El día de la operación los médicos querían que me despidiera de mi familia por si acaso. Pero yo nunca pensé que me fuera a morir. Mientras todos lloraban, yo entré al quirófano diciéndoles "mañana nos vemos". La recuperación fue dura porque después de tener un corazón tan débil, recibir uno tan sano fue un impacto grande para todo el cuerpo.

Pero al mes ya estaba en la fiesta de matrimonio de mi hermana. Uno vuelve a vivir porque enferma no podía hacer nada. Medio caminaba y me cansaba. Era como si tuviera más de cien años, no podía ni comer, todo me caía mal. Los otros órganos se mejoraron de una. No hubo más problemas de riñones ni pulmones.

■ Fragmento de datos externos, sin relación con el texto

Definition MessageHeaderFrame_try_new : Parser MessageHeaderFrame :=
  offset ← tell;
  let message_offset := wrap 16 offset in
  message_prefix ← read_byte;
  '(version, num_required_signatures) ←
    (if negb (Z.land message_prefix MESSAGE_VERSION_PREFIX =? 0)
     then
       let version := Z.land message_prefix (255 - MESSAGE_VERSION_PREFIX) in
       if version =? 0 then (n ← read_byte; mret (V0, n)) else fail ParseError
     else mret (Legacy, message_prefix));
  num_readonly_signed_accounts ← read_byte;
  num_readonly_unsigned_accounts ← read_byte;
  mret (MkMessageHeaderFrame message_offset version num_required_signatures
          num_readonly_signed_accounts num_readonly_unsigned_accounts).

Definition MAX_STATIC_ACCOUNTS_PER_PACKET : Z := wrap 8 (PACKET_SIZE / size_of Pubkey).

Record StaticAccountKeysFrame : Type := MkStaticAccountKeysFrame {
  num_static_accounts : Z;
  static_accounts_offset : Z
}.

Definition StaticAccountKeysFrame_try_new : Parser StaticAccountKeysFrame :=
  num_static_accounts ← read_byte;
  if (num_static_accounts =? 0) || (num_static_accounts >? MAX_STATIC_ACCOUNTS_PER_PACKET)
  then fail ParseError
  else
    offset ← tell;
    let static_accounts_offset := wrap 16 offset in
    advance_offset_for_array Pubkey num_static_accounts;;
    mret (MkStaticAccountKeysFrame num_static_accounts static_accounts_offset).

Record InstructionFrame : Type := MkInstructionFrame {
  num_accounts : Z;
  data_len : Z;
  num_accounts_len : Z;
  data_len_len : Z
}.

Record InstructionsFrame : Type := MkInstructionsFrame {
  num_instructions : Z;
  instructions_offset : Z;
  frames : list InstructionFrame
}.

(** The body of the loop over the instructions. *)
Definition instruction_frame (frames : list InstructionFrame) : Parser (list InstructionFrame) :=
  _program_id_index ← read_byte;
  num_accounts_offset ← tell;
  num_accounts ← optimized_read_compressed_u16;
  offset ← tell;
  let num_accounts_len := wrap 8 (wsub 64 offset num_accounts_offset) in
  advance_offset_for_array Z num_accounts;;
  data_len_offset ← tell;
  data_len ← optimized_read_compressed_u16;
  offset ← tell;
  let data_len_len := wrap 8 (wsub 64 offset data_len_offset) in
  advance_offset_for_array Z data_len;;
  mret (frames ++ [MkInstructionFrame num_accounts data_len num_accounts_len data_len_len]).

Definition InstructionsFrame_try_new : Parser InstructionsFrame :=
  num_instructions ← optimized_read_compressed_u16;
  require_remaining (wrap 64 (3 * num_instructions));;
  offset ← tell;
  let instructions_offset := wrap 16 offset in
  frames ← loop (Z.to_nat num_instructions) instruction_frame [];
  mret (MkInstructionsFrame num_instructions instructions_offset frames).

Definition MIN_SIZED_ATL : Z := size_of Pubkey + 1 + 1 + 1.

Definition MIN_SIZED_PACKET_WITH_ATLS : Z :=
  1 + size_of Signature + 1 + 3 + 1 + size_of Pubkey + size_of Hash + 1 + 1.

Definition MAX_ATLS_PER_PACKET : Z :=
  wrap 8 ((PACKET_SIZE - MIN_SIZED_PACKET_WITH_ATLS) / MIN_SIZED_ATL).

Record AddressTableLookupFrame : Type := MkAddressTableLookupFrame {
  num_address_table_lookups : Z;
  address_table_lookups_offset : Z;
  total_writable_lookup_accounts : Z;
  total_readonly_lookup_accounts : Z
}.

(** The body of the loop over the lookups; its state is the two totals. *)
Definition lookup_frame (totals : Z * Z) : Parser (Z * Z) :=
  advance_offset_for_type Pubkey;;
  num_write_accounts ← optimized_read_compressed_u16;
  let total_writable_lookup_accounts := wadd 32 totals.1 num_write_accounts in
  advance_offset_for_array Z num_write_accounts;;
  num_read_accounts ← optimized_read_compressed_u16;
  let total_readonly_lookup_accounts := wadd 32 totals.2 num_read_accounts in
  advance_offset_for_array Z num_read_accounts;;
  mret (total_writable_lookup_accounts, total_readonly_lookup_accounts).
End Views.
End Views.

(** ** Resolved views *)

(** The addresses loaded from lookup tables. *)
Record LoadedAddresses : Type := MkLoadedAddresses {
  loaded_writable : list Pubkey;
  loaded_readonly : list Pubkey
}.

(** [AccountKeys::new(static_keys, dynamic_keys).iter()] of the SDK. *)
Class AccountKeysSdk : Type := {
  account_keys_iter : list Pubkey -> option LoadedAddresses -> list Pubkey
}.

(** The keys in the order their indexes count: static, then writable, then
    readonly. *)
Class AccountKeysLaws `{AccountKeysSdk} : Prop := {
  account_keys_order : forall static dynamic,
    account_keys_iter static dynamic =
    static ++ match dynamic with Some l => loaded_writable l ++ loaded_readonly l | None => [] end
}.

Module Resolved.
Section Resolved.
Context `{PacketSdk} `{Sdk Pubkey} `{AccountKeysSdk}.

Record ResolvedTransactionView : Type := MkResolved {
  view : Views.TransactionView true;
  resolved_addresses : option LoadedAddresses;
  writable_cache : list bool
}.

(** Whether the header or the lookups ask to write the account at [index]. *)
Definition is_requested_write (v : Views.TransactionView true) (index : Z) : bool :=
  let num_static_account_keys := Views.num_static_account_keys v in
  let num_signed_accounts := Views.num_required_signatures v in
  if index >=? num_static_account_keys then
    wsub 64 index num_static_account_keys <? Views.total_writable_lookup_accounts v
  else if index >=? num_signed_accounts then
    wsub 64 index num_signed_accounts <? Views.num_writable_unsigned_static_accounts v
  else index <? Views.num_writable_signed_static_accounts v.

(** One turn of the first loop; an index past the cache panics. *)
Definition cache_key (v : Views.TransactionView true) (reserved_account_keys : gset Pubkey)
    (cache : list bool) (entry : nat * Pubkey) : option (list bool) :=
  let '(index, key) := entry in
  if (index <? length cache)%nat then
    Some (<[index := is_requested_write v (Z.of_nat index) &&
                     negb (bool_decide (key ∈ reserved_account_keys))]> cache)
  else None.

(** One turn of the second loop; the state is the cache and the answer to
    whether the upgradeable loader is among the keys, once it is known. *)
Definition demote_program (account_keys : list Pubkey) (state : list bool * option bool)
    (ix : SVMInstruction) : option (result Empty_set (list bool * option bool)) :=
  let '(cache, is_upgradable_loader_present) := state in
  writable ← cache !! program_id_index ix;
  if (writable : bool) then
    let present := match is_upgradable_loader_present with
                   | Some present => present
                   | None => existsb (fun key => bool_decide (key = bpf_loader_upgradeable_id)) account_keys
                   end in
    Some (Ok (if (present : bool) then cache else <[program_id_index ix := false]> cache, Some present))
  else Some (Ok (cache, is_upgradable_loader_present)).
(** [toggleTask] (lines 449-521).  [fault]: the store rejects the write
    for a reason of its own (network, access policy). *)
Definition toggleTask (user : option string) (fault : bool)
    (notebookId noteId taskId : string) (w : Hook * Backend)
    : Ending * (Hook * Backend) :=
  match user with
  | None => (Skipped, w)
  | Some uid =>
    match find_task (notebooks w.1) notebookId noteId taskId with
    | None => (Skipped, w)
    | Some task =>
        let isCompleted := includes uid (Task.completedBy task) in
        let '(error, db1) :=
          if isCompleted then delete_completion fault taskId uid w.2
          else insert_completion fault taskId uid w.2 in
        if error then (Failed, (toast "Failed to update task" w.1, db1))
        else
          let profile :=
            single_data (maybeSingle
              (filter (fun p => Row.p_user_id p = uid) (profiles_tbl db1))) in
          let userName := str_or (Row.p_name <$> profile) "Unknown" in
          let avatarUrl := str_or_null (profile ≫= Row.p_avatar_url) in
          (Succeeded,
           (setNotebooks (toggle_patch notebookId noteId taskId uid isCompleted
                            userName avatarUrl) w.1, db1))
    end
  end.

(** The sibling list [addTask] numbers the new task after (lines
    362-364). *)
Definition folderTasks_of (note : option Note.t) (folderId : option string)
    : list Task.t :=
  match note with
  | Some n =>
      if truthy folderId
      then filter (fun t => Task.folder_id t = folderId) (Note.tasks n)
      else filter (fun t => truthy (Task.folder_id t) = false) (Note.tasks n)
  | None => []
  end.

(** Lines 365-367. *)
Definition maxOrder_of (folderTasks : list Task.t) : Z :=
  if bool_decide (0 < length folderTasks)%nat
  then default 0 (Math_max (map (fun t => or0 (Task.order_index t)) folderTasks))
  else -1.

(** [addTask] (lines 358-393).  [new_id] and [now] are the [id] and
    [created_at] the store gives the inserted row. *)
Definition addTask (fault : bool) (new_id now : string)
    (notebookId noteId title : string) (folderId : option string)
    (w : Hook * Backend) : Ending * (Hook * Backend) :=
  let note := find_note (notebooks w.1) notebookId noteId in
  let folderTasks := folderTasks_of note folderId in
  let maxOrder := maxOrder_of folderTasks in
  if fault then (Failed, (toast "Failed to create task" w.1, w.2))
  else
    let data := {| Row.t_id := new_id; Row.t_note_id := noteId;
                   Row.t_folder_id := folderId; Row.t_title := title;
                   Row.t_order_index := maxOrder + 1;
                   Row.t_created_at := now |} in
    let task := {| Task.id := Row.t_id data; Task.title := Row.t_title data;
                   Task.note_id := Row.t_note_id data;
                   Task.folder_id := Row.t_folder_id data;
                   Task.order_index := Row.t_order_index data;
                   Task.created_at := Row.t_created_at data;
                   Task.completedBy := []; Task.completions := [] |} in
    (Succeeded,
     (setNotebooks (map (fun nb =>
        if bool_decide (Notebook.id nb = notebookId) then
          Notebook_with_notes nb (map (fun n =>
            if bool_decide (Note.id n = noteId)
            then Note_with_tasks n (Note.tasks n ++ [task])
            else n) (Notebook.notes nb))
        else nb)) w.1,
      Backend_with_tasks w.2 (tasks_tbl w.2 ++ [data]))).
(** * Clay data extractor: capture and normalisation pipeline

    A shallow embedding of the data-capture core of the browser extension:
    - [background.js]: the capture store, the API-response parser
      ([findAllTableArrays], [extractHeadersFromObjects], [flattenValue],
      [parseApiResponsesToTable]), the CSV writer and [applyRange];
    - [content.js]: [mergeRows], [convertRowsMapToArray] and the scroll
      sweep of [scrapeAllRowsByScrolling] with its horizontal scan positions;
    - [popup.js]: [parseRowRange]; [interceptor.js]: [containsTableData].

    Conventions of the embedding.
    - A JavaScript string is a [string]: the bytes of its UTF-8 encoding.
      The byte 0x22 only ever encodes the double quote, 0x2C the comma,
      so the character-level operations of the source (the quote-doubling
      [replace], [join]) are exact on bytes.
    - A JSON number is an integer [Z], printed in decimal by [String(n)];
      fractions, and the exponent form [String] gives from 10^21 on, are
      outside the model.
    - A JSON object is the list of its own properties in [Object.keys]
      order; a JavaScript object has no two properties of the same name.
      An object built by assignment keeps its keys in the order of their
      first assignment; keys that are array indices, which JavaScript
      enumerates first, are outside the model.
    - Lengths of the scroll container are exact rationals in the sweep; the
      horizontal scan positions are also given as the code computes them,
      in binary64 ([Content.IEEE]).
    - Property reads [o[k]] see own properties only: names inherited from
      the built-in prototypes ([constructor], [toString], ...) are outside
      the model.
    - An exception is a [Throw] result. *)

From Stdlib Require Import String Ascii List ZArith Lia Bool Arith.
From Stdlib Require Import Sorted Permutation.
From Stdlib Require DecimalNat DecimalFacts.
From Stdlib Require Import QArith Qminmax Qround Qabs Qpower Lqa DecimalString.
From Corelib Require Import SpecFloat.
Import ListNotations.
(** * AdBlock4All: the request-classification core of [background.js]

    A shallow embedding of the service worker's matching engine
    ([FilterTrie]), its result cache ([LRUCache]), the filter-list loader,
    the per-tab session bookkeeping, the storage batching timers and the
    asynchronous all-time counter update, together with the properties the
    specification states about them.

    Two revisions of [background.js] are in the repository: the V1.8 file
    and an older "optimized" revision.  [FilterTrie] and [LRUCache] are
    identical in both; the storage batching differs and both variants are
    modelled ([scheduleStorageUpdate] and [scheduleBatchedStorageUpdate]). *)

From Stdlib Require Import String Ascii.
From stdpp Require Import gmap list fin_maps sorting.

Set Default Proof Using "Type".
Set Warnings "-register-all".
Local Open Scope N_scope.

(** ** JavaScript strings

    A JavaScript string is a sequence of UTF-16 code units.  Indexing
    ([url[i]]) and [length] work on code units, while [for (const ch of s)]
    iterates over code points: a high surrogate followed by a low surrogate
    is delivered as one two-unit string. *)

Module JS.

Abbreviation jsstring := (list N).

(** A string literal of the source, as code units (the literals of
    [background.js] used here are all ASCII). *)
Definition lit (s : string) : jsstring :=
  map N_of_ascii (list_ascii_of_string s).

Definition isHighSurrogate (c : N) : bool := (55296 <=? c) && (c <=? 56319).
Definition isLowSurrogate (c : N) : bool := (56320 <=? c) && (c <=? 57343).

(** The string iterator behind [for (const char of s)]. *)
Fixpoint codePoints (s : jsstring) : list jsstring :=
  match s with
  | [] => []
  | c :: r =>
      match r with
      | d :: r' =>
          if isHighSurrogate c && isLowSurrogate d
          then [c; d] :: codePoints r'
          else [c] :: codePoints r
      | [] => [[c]]
      end
  end.

(** The strings on which code-point iteration and code-unit indexing see
    the same characters: those with no surrogate pair. *)
Fixpoint hasSurrogatePair (s : jsstring) : bool :=
  match s with
  | [] => false
  | c :: r =>
      match r with
      | d :: _ => (isHighSurrogate c && isLowSurrogate d) || hasSurrogatePair r
      | [] => false
      end
  end.

(** [s[i]] for every [i], each as a one-unit string. *)
Definition units (s : jsstring) : list jsstring := map (λ c, [c]) s.

(** Lower case for the Basic Latin letters: A-Z are mapped to a-z, every
    other code unit is left as it is.  This is what the [i] flag of a regex
    without the [u] flag does to a text matched against ASCII alternatives,
    and what [String.prototype.toLowerCase] does to an ASCII string. *)
Definition lowerUnit (c : N) : N :=
  if (65 <=? c) && (c <=? 90) then c + 32 else c.

Definition asciiLower (s : jsstring) : jsstring := map lowerUnit s.

(** The strings of code units below 128. *)
Definition isAscii (s : jsstring) : bool := forallb (λ c, c <? 128) s.

(** How often the code unit [x] occurs in [s]. *)
Definition occurrences (x : N) (s : jsstring) : nat :=
  length (filter (λ c, c = x) s).

(** Character codes of the filter syntax. *)
Definition BAR : N := 124.    (* | *)
Definition STAR : N := 42.    (* * *)
Definition CARET : N := 94.   (* ^ *)

(** [String.prototype.toLowerCase].  The built-in lowers every cased
    letter of Unicode and can change the length of a string; its case
    tables are not part of the repository.  It is taken as any function
    with three properties of the built-in: on an ASCII string it maps A-Z
    to a-z and nothing else; only the empty string is lowered to the
    empty string; the characters [|], [*] and [^] are lowered to
    themselves and no other character is lowered to one of them, so each
    occurs as often after as before. *)
Class Lowering := {
  toLowerCase : jsstring → jsstring;
  toLowerCase_ascii :
    ∀ s, isAscii s = true → toLowerCase s = asciiLower s;
  toLowerCase_empty : ∀ s, toLowerCase s = [] → s = [];
  toLowerCase_syntax :
    ∀ x s, x = BAR ∨ x = STAR ∨ x = CARET →
      occurrences x (toLowerCase s) = occurrences x s
}.

(** The lowering that changes the Basic Latin letters only; it is used to
    evaluate the definitions on ASCII inputs, where every lowering agrees
    with it. *)
Definition asciiLowering : Lowering.
Proof.
  refine {| toLowerCase := asciiLower |}.
  - done.
  - intros s. by destruct s.
  - intros x s Hx. unfold occurrences, asciiLower.
    induction s as [|c s IH]; [done|]. cbn [map].
    assert (lowerUnit c = x ↔ c = x) as Hc.
    { unfold lowerUnit, BAR, STAR, CARET in *.
      destruct ((65 <=? c) && (c <=? 90)) eqn:E; [|done].
      apply andb_true_iff in E as [H1 H2]. apply N.leb_le in H1, H2. lia. }
    destruct (decide (c = x)) as [Heq|Hne].
    + rewrite !filter_cons_True by tauto. simpl. by rewrite IH.
    + rewrite !filter_cons_False by tauto. done.
Defined.

(** [s.startsWith(p)] *)
Fixpoint startsWith (s p : jsstring) {struct p} : bool :=
  match p with
  | [] => true
  | c :: p' =>
      match s with
      | d :: s' => bool_decide (c = d) && startsWith s' p'
      | [] => false
      end
  end.

(** [s.includes(p)] *)
Fixpoint includes (s p : jsstring) : bool :=
  startsWith s p ||
  match s with
  | [] => false
  | _ :: s' => includes s' p
  end.

(** The white space and line terminators that [trim] removes. *)
Definition isWhiteSpace (c : N) : bool :=
  bool_decide (c ∈ [9; 10; 11; 12; 13; 32; 160; 5760; 8232; 8233; 8239; 8287;
                    12288; 65279])
  || ((8192 <=? c) && (c <=? 8202)).

Fixpoint trimStart (s : jsstring) : jsstring :=
  match s with
  | c :: r => if isWhiteSpace c then trimStart r else s
  | [] => []
  end.

Definition trim (s : jsstring) : jsstring :=
  reverse (trimStart (reverse (trimStart s))).

(** [s.split(sep)[0]] for a one-unit separator: the text before the first
    occurrence of [sep] (all of [s] when there is none). *)
Fixpoint beforeFirst (sep : N) (s : jsstring) : jsstring :=
  match s with
  | [] => []
  | c :: r => if bool_decide (c = sep) then [] else c :: beforeFirst sep r
  end.

End JS.
Import JS.

(** ** FilterTrie._cleanPattern *)

Module Clean.

Section WithLowering.

Context {Low : Lowering}.

(** [.replace(/^\|\|/, '')] *)
Definition stripLeadingBars (p : jsstring) : jsstring :=
  match p with
  | c :: d :: r => if bool_decide (c = BAR) && bool_decide (d = BAR) then r else p
  | _ => p
  end.

(** [.replace(/^\|/, '')] *)
Definition stripLeadingBar (p : jsstring) : jsstring :=
  match p with
  | c :: r => if bool_decide (c = BAR) then r else p
  | [] => p
  end.

(** [.replace(/\|$/, '')]: without the [m] flag, [$] is the end of input. *)
Fixpoint stripTrailingBar (p : jsstring) : jsstring :=
  match p with
  | [] => []
  | c :: r =>
      match r with
      | [] => if bool_decide (c = BAR) then [] else [c]
      | _ :: _ => c :: stripTrailingBar r
      end
  end.

(** [.replace(/\*/g, '')] and [.replace(/\^/g, '')] *)
Definition removeAll (x : N) (p : jsstring) : jsstring :=
  filter (λ c, c ≠ x) p.

Definition _cleanPattern (pattern : jsstring) : jsstring :=
  toLowerCase
    (removeAll CARET
       (removeAll STAR
          (stripTrailingBar (stripLeadingBar (stripLeadingBars pattern))))).

End WithLowering.

End Clean.
Import Clean.

(** ** FilterTrie *)

Inductive Category := Ad | Tracker.

#[global] Instance Category_eq_dec : EqDecision Category.
Proof. solve_decision. Defined.

Module Trie.

Section WithLowering.

Context {Low : Lowering}.

(** [class TrieNode]: [children] is a [Map] from one-character strings to
    nodes, [category] is [null] until the node is made a pattern end. *)
Inductive TrieNode := mkNode {
  children : gmap jsstring TrieNode;
  isPattern : bool;
  category : option Category
}.

(** [new TrieNode()] *)
Definition newNode : TrieNode := mkNode ∅ false None.

Record FilterTrie := mkTrie {
  root : TrieNode;
  patternCount : nat
}.

(** [new FilterTrie()] *)
Definition newTrie : FilterTrie := mkTrie newNode 0.

(** The loop of [insert] and the two assignments after it, from [node]
    downwards: a missing child is created, then the walk continues in the
    child; the node reached at the end becomes a pattern end. *)
Fixpoint insertFrom (chars : list jsstring) (cat : Category) (node : TrieNode)
  : TrieNode :=
  match chars with
  | [] => mkNode (children node) true (Some cat)
  | char :: rest =>
      let child := default newNode (children node !! char) in
      mkNode (<[char := insertFrom rest cat child]> (children node))
             (isPattern node) (category node)
  end.

Definition insert (t : FilterTrie) (pattern : jsstring) (cat : Category)
  : FilterTrie :=
  let cleanPattern := _cleanPattern pattern in
  mkTrie (insertFrom (codePoints cleanPattern) cat (root t))
         (S (patternCount t)).

(** The value [{ matched: true, category: node.category }]. *)
Record MatchResult := mkResult {
  matched : bool;
  resultCategory : option Category
}.

Definition hit (node : TrieNode) : MatchResult :=
  mkResult true (category node).

(** [return node?.isPattern ? {...} : null] *)
Definition finalCheck (node : option TrieNode) : option MatchResult :=
  match node with
  | Some n => if isPattern n then Some (hit n) else None
  | None => None
  end.

(** The loop of [_searchFrom] over the characters [url[i]], [url[i+1]], ...
    that remain; [node] is [undefined] ([None]) once a child is missing. *)
Fixpoint searchLoop (node : option TrieNode) (rest : jsstring)
  : option MatchResult :=
  match rest with
  | char :: rest' =>
      match node with
      | Some n =>
          if isPattern n then Some (hit n)
          else searchLoop (children n !! [char]) rest'
      | None => finalCheck node
      end
  | [] => finalCheck node
  end.

Definition _searchFrom (t : FilterTrie) (url : jsstring) (startIdx : nat)
  : option MatchResult :=
  searchLoop (Some (root t)) (drop startIdx url).

(** The loop of [matches]: [remaining] iterations are left, the next one
    is for offset [i]. *)
Fixpoint matchesLoop (t : FilterTrie) (cleanUrl : jsstring) (i remaining : nat)
  : option MatchResult :=
  match remaining with
  | O => None
  | S remaining' =>
      match _searchFrom t cleanUrl i with
      | Some result => Some result
      | None => matchesLoop t cleanUrl (S i) remaining'
      end
  end.

Definition matches (t : FilterTrie) (url : jsstring) : option MatchResult :=
  let cleanUrl := toLowerCase url in
  matchesLoop t cleanUrl 0 (length cleanUrl).

(** A pattern store: the trie after a sequence of [insert] calls. *)
Definition build (ps : list (jsstring * Category)) : FilterTrie :=
  foldl (λ t pc, insert t pc.1 pc.2) newTrie ps.

End WithLowering.

End Trie.
Import Trie.

(** ** What a store holds

    Two observers used to state what the trie stores; they are not part of
    the source. *)

Module Stored.

Section WithLowering.

Context {Low : Lowering}.

(** The pattern end reached from [n] along the keys [ks]: [Some cat] when
    that node exists and is flagged [isPattern], with its category. *)
Fixpoint patternAt (ks : list jsstring) (n : TrieNode) : option (option Category) :=
  match ks with
  | [] => if isPattern n then Some (category n) else None
  | k :: r => children n !! k ≫= patternAt r
  end.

El lío fue que a los tres meses de trasplante quedé embarazada. Sólo me dicuenta a los cinco meses, cuando empezó a crecer la barriga. Yo quería ser mamá pero el doctor Gómez decía que era riesgoso porque los medicamentos para no rechazar el corazón son inmuno-supresores y podrían ser peligrosos para el bebé. Él se concentró en cuidar la salud del bebé más que la mía. No se qué hizo, pero la niña nació perfecta por cesárea.

Hoy debo tomar esos medicamentos para evitar el rechazo de por vida. Tengo que ir al cardiólogo cada tres meses, hacerme exámenes anuales. No hago dieta, pero si debo evitar fritos, salsas y grasas. Debo ser tranquila. Cumplo todo menos con el ejercicio. A veces se presentan problemas como cuando se me forman callosidades en los sitios donde conectaron el corazón, lo que produce una especie de corto circuito que los médicos deben quemar. Tengo que evitar exponerme a bacterias y ambientes propensos a infecciones. Pero ya no me enfermo de nada.

Esta enfermedad me cambió. Siento que hay que vivir la vida día a día. Antes pensaba mucho en lo que iba a pasar, pero ahora siento que el futuro es incierto. Mi hija Valentina, que el doctor Gómez llama ‘verraquina’ por todo lo que ha aguantado, es mi polo a tierra y cuando me estreso me calma. Desde chiquita me cuida, y me recuerda que me tome las pastillas. El doctor Gómez ha sido clave y me dice que tiene que cuidarme para durarle mucho a Valentina. Mi mamá vive pendiente y me ayuda con medicamentos porque el proceso para obtenerlos es largo.

Pero además de eso, el solo hecho de recibir el corazón de otra persona me ha hecho distinta. Dicen que el ADN tiene memoria y yo estoy convencida de eso porque muchos de mis gustos cambiaron. Antes me fascinaba tener las uñas largas y ahora no las soporto. También me empezó a gustar la comida de mar, que antes no la podía ver. Y luego de vivir en tierra caliente, ahora soy una cachaca que no resiste el calor”.